Laura Suarez Henderson, Aerospace Engineering Ph.D. Candidate
You have received some prestigious honors for your research—two Amelia Earhart Fellowships and one from the National Science Foundation.
The Amelia Earhart Fellowship was an incredible privilege. The fellowship is very special for me because of Amelia’s legacy. She was so brave, an incredible role model, and a true pioneer. And being awarded the National Science Foundation fellowship still doesn’t feel real to me. It has been an amazing honor and given me a greater opportunity to focus on research and classes.
Tell us about your work to develop technology to locate and avoid space debris.

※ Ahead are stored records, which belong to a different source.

(** X17: after fewer than [2 ^ 53] calls, [deleteTask] with the id of a task
    removes that task and no other, and the id never shows up again,
    whatever is called afterwards and however often.  With an id no task
    has, or with [NaN], it leaves the tasks alone and reports that the task
    was not found. *)
Theorem deleteTask_removes_for_good (cs : list Call) (z : Z) :
  (Z.of_nat (length cs) < exact_limit)%Z ->
  let app := calls initial cs in
  (In z (ids app) ->
   let app' := deleteTask (Int z) app in
   tasks app' = List.filter (fun t => negb (id t =? z)%Z) (tasks app)
   /\ S (length (tasks app')) = length (tasks app)
   /\ nextId app' = nextId app
   /\ forall cs', ~ In z (ids (calls app' cs')))
  /\ (~ In z (ids app) ->
      deleteTask (Int z) app = log not_found app)
  /\ deleteTask NaN app = log not_found app.
Proof.
  intros Hlen. cbn zeta. set (app := calls initial cs).
  assert (Hinv : increasing_below (nextId app) (ids app)).
  { apply calls_invariant; [cbn [initial nextId]; lia | exact I]. }
  split; [|split].
  - intros Hin.
    destruct (deleteTask_spec (Int z) app)
      as [(l1 & t & l2 & E & Ht & H1 & ->)|[Hnone _]];
      [|apply id_is_false_ids in Hnone; contradiction].
    cbn [id_is] in Ht. apply Z.eqb_eq in Ht.
    pose proof (increasing_below_NoDup _ _ Hinv) as Hnd.
    unfold ids in Hnd, Hinv. rewrite E, map_app in Hnd, Hinv.
    cbn [map] in Hnd, Hinv.
    apply NoDup_remove_2 in Hnd. rewrite Ht in Hnd.
    assert (Hkeep : forall l, ~ In z (map id l) ->
              List.filter (fun t => negb (id t =? z)%Z) l = l).
    { induction l as [|u l IH]; cbn [map In List.filter]; [reflexivity|].
      intros H. destruct (Z.eqb_spec (id u) z) as [Heq|_]; [tauto|].
      cbn [negb]. rewrite IH by tauto. reflexivity. }
    cbn [tasks nextId log]. rewrite E. split; [|split; [|split]].
    + rewrite List.filter_app. cbn [List.filter]. rewrite Ht, Z.eqb_refl.
      cbn [negb]. rewrite !Hkeep; [reflexivity | |];
        intros H; apply Hnd, in_or_app; auto.
    + rewrite !length_app. cbn [length]. lia.
    + reflexivity.
    + intros cs'.
      set (app1 := log ([0xD83D; 0xDDD1; 0xFE0F] ++ lit "  Deleted: "
                        ++ quoted (description t))
                     {| tasks := l1 ++ l2; nextId := nextId app;
                        console := console app |}).
      intros Hz.
      destruct (calls_ids app1 cs') as (_ & H3).
      destruct (H3 z Hz) as [H|H].
      * unfold ids, app1 in H. cbn [tasks log] in H. rewrite map_app in H.
        apply Hnd. exact H.
      * unfold app1 in H. cbn [nextId log] in H.
        pose proof (increasing_below_bound _ _ Hinv) as Hb.
        rewrite Forall_forall in Hb.
        assert (Hlt : (id t < nextId app)%Z).
        { apply Hb. apply list_elem_of_In, in_or_app. right. left. reflexivity. }
        lia.
  - intros Hnot. destruct (deleteTask_spec (Int z) app)
      as [(l1 & t & l2 & E & Ht & _)|[_ H]]; [|exact H].
    exfalso. apply Hnot. unfold ids. rewrite E, map_app.
    apply in_or_app. right. left. cbn [id_is] in Ht.
    apply Z.eqb_eq in Ht. exact Ht.
  - destruct (deleteTask_spec NaN app)
      as [(l1 & t & l2 & _ & Ht & _)|[_ H]]; [discriminate | exact H].
Qed.
Lemma apart_nickTrack (d : nat) (old n : string) (st : State) :
  apart d st (nickTrack old n st).
Proof.
  unfold nickTrack. destruct (String.eqb old (nick st)); repeat split; auto.
Qed.

Lemma apart_errorReport (d : nat) (err : option irc_error) (st : State) :
  apart d st (errorReport err st).
Proof.
  unfold errorReport.
  destruct err as [e |]; [| apply apart_refl].
  destruct (inst st) as [i |]; [| apply apart_refl].
  destruct (_ || _); [apply apart_refl | apply apart_emit].
Qed.

(** The "nick" listener of another nick change. *)
Lemma apart_nickListener (d d' : nat) (old n : string) (st : State) :
  d' <> d -> getClient st <> None ->
  apart d st (fst (nickListener d' old n st))
  /\ snd (nickListener d' old n st) = None.
Proof.
  intros H Hc. unfold nickListener. cbv zeta.
  pose proof (apart_clearTimeout d d' st H) as H1.
  destruct (getClient (clearTimeout d' st)) eqn:E.
  - simpl. split; auto.
    eapply apart_trans; [exact H1 |].
    eapply apart_trans; [| now apply apart_settle].
    apply apart_unregister_error. simpl. now apply Nat.eqb_neq.
  - exfalso. revert E. now apply H1.
Qed.

(** The "error" listener of another nick change. *)
Lemma apart_nickErrListener (d d' : nat) (err : option irc_error) (st : State) :
  d' <> d -> getClient st <> None ->
  apart d st (fst (nickErrListener d' err st))
  /\ snd (nickErrListener d' err st) = None.
Proof.
  intros H Hc. unfold nickErrListener. cbv zeta.
  destruct err as [e |]; [| split; [apply apart_refl | reflexivity]].
  destruct (negb (truthy (command e))); [split; [apply apart_refl | reflexivity] |].
  destruct (includes _ nick_failCodes); [| split; [apply apart_refl | reflexivity]].
  pose proof (apart_clearTimeout d d' st H) as H1.
  destruct (getClient (clearTimeout d' st)) eqn:E.
  - simpl. split; auto.
    eapply apart_trans; [exact H1 |].
    eapply apart_trans; [| now apply apart_settle].
    apply apart_unregister_nick. simpl. apply Nat.eqb_neq. congruence.
  - exfalso. revert E. now apply H1.
Qed.
(** [l.sort(key=key, reverse=True)].  The sort of Python is stable, also
    when reversed: elements of equal key keep their order.  An element is
    inserted before the first element whose key is not larger than its
    own. *)
Fixpoint insert_desc {A} (key : A -> Z) (x : A) (l : list A) : list A :=
  match l with
  | [] => [x]
  | y :: l' =>
      if (key x <? key y)%Z then y :: insert_desc key x l' else x :: y :: l'
  end.

Definition sort_desc {A} (key : A -> Z) (l : list A) : list A :=
  foldr (insert_desc key) [] l.

End PyList.

(* ===================================================================== *)
(** ** services/incident-manager: queries and management *)
(* ===================================================================== *)

(** The rest of core/incident_store.py: deletion, listing and counting. *)
Module IncidentStore.

Import PyStr IncidentManager.

#[global] Instance IncidentStatus_eq_dec : EqDecision IncidentStatus.
Proof. solve_decision. Defined.

#[global] Instance IncidentSeverity_eq_dec : EqDecision IncidentSeverity.
Proof. solve_decision. Defined.

(** [status.value] and [severity.value] *)
Definition status_value (s : IncidentStatus) : string :=
  match s with
  | NEW => "new" | ANALYZING => "analyzing" | HEALING => "healing"
  | AWAITING_APPROVAL => "awaiting_approval" | RESOLVED => "resolved"
  | FAILED => "failed"
  end.

Definition severity_value (s : IncidentSeverity) : string :=
  match s with
  | CRITICAL => "critical" | HIGH => "high" | MEDIUM => "medium" | LOW => "low"
  end.

(** [timedelta(hours=h)] in microseconds. *)
Definition hours (h : Z) : Z := (h * 3600000000)%Z.

(** [del d[k]] *)
Fixpoint dict_del (k : string) (d : IncidentDict) : IncidentDict :=
  match d with
  | [] => []
  | (k', v) :: d' =>
      if String.eqb k' k then dict_del k d' else (k', v) :: dict_del k d'
  end.

(** [list(self._incidents.values())] *)
Definition values (st : St) : list Incident := (_incidents st).*2.

Definition delete_incident (iid : string) (st : St) : St * bool :=
  match dict_get iid (_incidents st) with
  | Some _ => (with_incidents (dict_del iid (_incidents st)) st, true)
  | None => (st, false)
  end.

(** A filter that was not given is [None].  A member of either enum is
    truthy (its value is a non-empty string), so that a given status or
    severity always filters; the empty string is falsy, so that
    [service=""] does not. *)
Definition list_incidents (status : option IncidentStatus)
    (severity : option IncidentSeverity) (service : option string)
    (page page_size : Z) (st : St) : list Incident :=
  let incidents := values st in
  let incidents :=
    match status with
    | Some s => List.filter (fun i => bool_decide (IncidentManager.status i = s)) incidents
    | None => incidents
    end in
  let incidents :=
    match severity with
    | Some s => List.filter (fun i => bool_decide (IncidentManager.severity i = s)) incidents
    | None => incidents
    end in
  let incidents :=
    match service with
    | Some s => if truthy s
                then List.filter (fun i => String.eqb (target_service i) s) incidents
                else incidents
    | None => incidents
    end in
  let incidents := PyList.sort_desc created_at incidents in
  let start := ((page - 1) * page_size)%Z in
  let stop := (start + page_size)%Z in
  PyList.slice start stop incidents.

Definition count_incidents (status : option IncidentStatus)
    (severity : option IncidentSeverity) (service : option string)
    (st : St) : nat :=
  let incidents := values st in
  let incidents :=
    match status with
    | Some s => List.filter (fun i => bool_decide (IncidentManager.status i = s)) incidents
    | None => incidents
    end in
  let incidents :=
    match severity with
    | Some s => List.filter (fun i => bool_decide (IncidentManager.severity i = s)) incidents
    | None => incidents
    end in
  let incidents :=
    match service with
    | Some s => if truthy s
                then List.filter (fun i => String.eqb (target_service i) s) incidents
                else incidents
    | None => incidents
    end in
  length incidents.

Space debris is a growing problem and quickly becoming a critical one. What I’ve done is simulate an object orbiting Earth and take measurements as it moves and spins. These measurements allow us to determine the size and shape of the object as well as identify its path. With this, we can tell if it’s an active object or if it’s debris and whether it poses a threat to other objects. The hope is that these findings will improve the technology used to track objects.
How did you get interested in aerospace engineering?
Ever since I can remember, I’ve wanted to be an astronaut—and still do. That passion was instilled in me by my dad. He grew up watching the Mercury and Apollo missions and fell in love with space exploration. I, too, love everything about space. I also love math and physics, so aerospace engineering was a great combination.
How do you think space exploration has impacted society?
It has made us more aware of how incredibly special, unique, and fragile humanity and our planet are. I think generations that have grown up with space are less enchanted by it, unfortunately. But I believe people can fall in love with space once again. We owe it to ourselves and to future generations to continue to learn and grow in space exploration.
Is it difficult being a woman in the male-dominated engineering field?
Being a woman definitely makes you stand out. One thing I hope I can accomplish during my career is to inspire young women to find interests in the areas of science, math, and engineering.
What’s next for you?
After graduation I hope to join the efforts to further human space exploration by working for NASA or SpaceX and continuing my work on space object identification. Down the road I hope to apply for an astronaut position, and eventually I would like to go back to my native Colombia and develop the space industry.
What is the single coolest thing about space?
There are so many cool things! But I think the coolest is that we know so little about it. It’s the best toy you can give any scientist: a never-ending place for discovery.